Maybe there's a way to realise a railway pontoon bridge, but you'd need to lay the rail lines to and from it as well, and would still suffer from the vulnerability of the mostly unguarded rail lines and their signal systems.

This marginal capability to reconnect railway lines of communication reflects the reduced reliance of armed forces on railway transportation; we can make do with roads nowadays, though particularly tank transporter semi-trailers are in rather short supply for this.



  1. Replacement of railway bridge under war conditions can be actually almost impossible.

    But we have another pattern here. Russia now needn`t to attack bridges. Primarily, she attacks minds of the voter.

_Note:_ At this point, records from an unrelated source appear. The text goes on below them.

(** * Spectral change detector: a shallow embedding of the notebook's
    pipeline functions (spectral-change_ncar.ipynb, cell "Functions").

    The notebook drives the Earth Engine platform.  The functions of the
    notebook are embedded below line by line; the platform primitives they
    call ([select], [updateMask], [divide], [copyProperties], [filter],
    [map], [reduce], ...) are given their documented per-pixel meaning.
    Pixel values are exact rationals: the platform computes in binary
    floating point, which this development idealises. *)

From Stdlib Require Import ZArith QArith Qround String List Sorted Lia Lqa.
From stdpp Require Import base option list gmap strings pretty.

Local Open Scope Z_scope.

(** ** Errors *)

(** Failures the platform reports when a computation is evaluated. *)
Inductive ee_error : Type :=
| BandNotFound (pattern : string)
| PropertyNotNumeric (name : string)
| HeterogeneousCollection
| ReducerInputs (expected got : nat).

(** Exceptions a call can end with: the ones Python itself raises in the
    client, and the ones that come back from the platform. *)
Inductive exn : Type :=
| UnboundLocalError (name : string)
| EEException (e : ee_error).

    In Czech Rep. we got dozens of faked "independent" websites linked to two or three main sources of Russian agitprop (Voice of Russia, Sputnik, RT) back in 2013, before our presidential elections. These secondary webs were created "out of nothing" in just a few months and attracted much attention. Its actually application of "papyrus society" model published in article by Military Review back in 2007. They attack information traffic (and opinion making), not military traffic.

    In the U.S. they now got more than 400 fake news websites linked to Russian sources. Most of them were founded just few months prior 8th November.

    Russians don`t have to attack bridges. They just need to have Moscow-friendly Bundeskanzler in Berlin elected, not willing to stand by any alliances in the first place.

    It`s not only about defense. Freedom is also very important. And if people are so dumb and slavish, if they want to depend on "independent" pro-Russian "news" despising "Luegenpresse" as much as Czechs or Americans, every "defense" effort is doomed, because collective will to defend is broken.

    1. The Soviet Union didn't succeed with it in four decades of Cold War, and I suppose the biggest effect the Russian government can achieve with such action is a similar (already observable) immune system reaction in the West.
      Besides, so far the AfD is rather cementing Merkel's chancellorship than jeopardizing it. All possible coalitions without CDU/CSU are lagging by about 10%. Right now only conservative-liberal and conservative-social democrats appear to be possible constellations.